There’s not a clear pattern to what’s happened. Work by other Australian staffers have also been reassigned to the johnsmithus author, but some (like my colleague Chris Jager) are still visible.
Adding to the weirdness, my author page is still visible on Gizmodo and Kotaku. In some cases, an article that was republished on Gizmodo (we used to do that quite a bit) correctly show me as the author, while the Lifehacker original has been reassigned.

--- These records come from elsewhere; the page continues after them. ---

(** Modelled from the spec: create. *)
Definition Pin_create (p : Pin) : M Id :=
  s ← getStore;
  let i := ObjectId_new (dom (pins s)) in
  issue (mkCall MPin Vcreate (ById i));;
  putStore (setPins (<[i := p]> (pins s)) s);;
  mret i.

(** Modelled from the spec: find-by-id; a string that is no ObjectId
    makes the call throw. *)
Definition Pin_findById (i : Id) : M (option Pin) :=
  s ← getStore;
  castObjectId (isStored (pins s !! i)) i;;
  issue (mkCall MPin VfindById (ById i));;
  mret (pins s !! i).

(** Modelled from the spec: full update. *)
Definition Pin_save (i : Id) (p : Pin) : M Pin :=
  issue (mkCall MPin Vsave (ById i));;
  s ← getStore;
  putStore (setPins (<[i := p]> (pins s)) s);;
  mret p.

(** Modelled from the spec: delete-many by filter. *)
Definition Pin_deleteMany (f : Filter) : M unit :=
  issue (mkCall MPin VdeleteMany f);;
  s ← getStore;
  putStore (setPins (survivors matchesPin f (pins s)) s).

(** Modelled from the spec: delete-one by filter.  findOneAndDelete({_id,
    author}): the one document with that id, if its author matches, is
    removed and handed back; else [null].  A string of the filter that
    is no ObjectId makes the call throw. *)
Definition Pin_findOneAndDelete (i a : Id) : M (option Pin) :=
  s ← getStore;
  castObjectId (isStored (pins s !! i)) i;;
  castObjectId (match pins s !! i with
                | Some p => bool_decide (pin_author p = a)
                | None => false
                end) a;;
  issue (mkCall MPin VfindOneAndDelete (ByIdAndAuthor i a));;
  match pins s !! i with
  | Some p =>
      if matchesPin (ByIdAndAuthor i a) i p
      then putStore (setPins (delete i (pins s)) s);; mret (Some p)
      else mret None
  | None => mret None
  end.

(** Modelled from the spec: the "populate" join materializes the Pins
    of a Collection; a reference that resolves to nothing is dropped
    from its array. *)
Definition resolvePins (ps : gmap Id Pin) (c : Collection) : CollectionView :=
  mkCollectionView (col_title c)
                   (omap (λ i, (λ p, (i, p)) <$> ps !! i) (col_pins c)).

(** populate("collections.pins"): one query for all referenced pins. *)
Definition populate_collections_pins (cs : list Collection)
    : M (list CollectionView) :=
  issue (mkCall MPin Vpopulate (ByIdIn (concat (col_pins <$> cs))));;
  s ← getStore;
  mret (resolvePins (pins s) <$> cs).

(** bcrypt.hash draws its salt from the entropy of the world. *)
Definition bcrypt_hashM (plaintext : string) (rounds : nat) : M string :=
  salt ← drawEntropy;
  mret (bcrypt_hash plaintext rounds salt).

Definition validate_email (email : string) : M unit :=
  if email_wellFormed email then ret tt
  else throw (ValidationError "email").

End Models.

(** ** The logic module *)

Section Logic.
Context `{Platform}.
(** * netops: the upgrade decision and orchestration core

    A shallow embedding of the decision logic of the repository and the
    properties its specification states about it.

    Two implementations live side by side in the repository and both are
    embedded here:
    - the HTTP agent, [src/agent/decision_agent.py], with its three FastAPI
      tool servers under [src/servers/mcp_*/server.py] (module [Legacy]);
    - the MCP agent, [src/src/agent/mcp_agent.py] with
      [src/src/agent/decision_engine.py] and the stdio tool servers under
      [src/src/servers/] (module [Mcp]).

    Python values are dynamically typed; the embedding keeps them so
    ([Py.jval]) and makes every exception explicit ([Py.res]). *)

From Stdlib Require Import QArith Qround Lqa String ZArith Lia.
From stdpp Require Import base option list gmap strings pretty.

Set Warnings "-register-all".
Local Open Scope string_scope.

(** ** Python values and exceptions *)

Module Py.

(** JSON values as Python sees them after [json.loads] / [resp.json()]:
    [None], booleans, numbers (int or float, as rationals), strings and
    dicts.  JSON arrays are left out: no value the decision logic inspects
    is one.  [PyObject] is a Python object that is not JSON data (the MCP
    client can hand one back); it is truthy and supports none of the
    operations below. *)
Inductive jval : Type :=
| JNull
| JBool (b : bool)
| JNum (q : Q)
| JStr (s : string)
| JObj (d : gmap string jval)
| PyObject (cls : string).

(** An exception, by class name and by [str(e)]. *)
Inductive exn : Type := Exception (cls : string) (msg : string).

Definition exn_str (e : exn) : string :=
  match e with Exception _ msg => msg end.

(** The result of evaluating Python code: a value, or a raised exception. *)
Inductive res (A : Type) : Type :=
| Ok (a : A)
| Raise (e : exn).
Arguments Ok {A} a.
Arguments Raise {A} e.

Definition res_bind {A B : Type} (m : res A) (k : A -> res B) : res B :=
  match m with
  | Ok a => k a
  | Raise e => Raise e
  end.

Declare Scope res_scope.
Delimit Scope res_scope with res.
Notation "x <- m ;; k" := (res_bind m (fun x => k))
  (at level 100, m at next level, right associativity) : res_scope.

Definition TypeError (msg : string) : exn := Exception "TypeError" msg.
Definition KeyError (k : string) : exn := Exception "KeyError" k.
Definition AttributeError (msg : string) : exn := Exception "AttributeError" msg.

(** [bool(v)]: Python truthiness. *)
Definition truthy (v : jval) : bool :=
  match v with
  | JNull => false
  | JBool b => b
  | JNum q => negb (Qeq_bool q 0)
  | JStr s => negb (String.eqb s "")
  | JObj d => match map_to_list d with nil => false | _ => true end
  | PyObject _ => true
  end.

A few pieces I wrote for Lifehacker Australia also ended up republished on the original US Lifehacker site. There was no formal deal in place to facilitate that, but I was always happy for the US editors to run a piece if they thought it had relevance. And now those articles, on topics such as interpreting statistics or how to get sleep on planes, are the only ones showing my name correctly on a Lifehacker article.
Is that author change on the Australian Lifehacker site legal? Not at all.
Under Australian copyright law, authors have moral rights which include the right of attribution (being identified as the author of a work) and a right against false attribution (not allowing others to be falsely identified as the author of that work).
That right is being comprehensively violated here, but I don’t see much chance of recourse. The odds are good that the site will soon disappear altogether. Lifehacker is now owned by Ziff-Davis, which has shown no interest in running or licensing localised editions of its other titles.
As media newsletter Unmade put it in discussing the closure, “allowing the archives to disappear from the web would be cultural vandalism.” Sadly that vandalism is already very much happening.
About all I can do now is perhaps republish a few of the more notable pieces as part of the Unpublished series here on anguskidman.show, and maybe round up links the way I did for my Mastercheap series.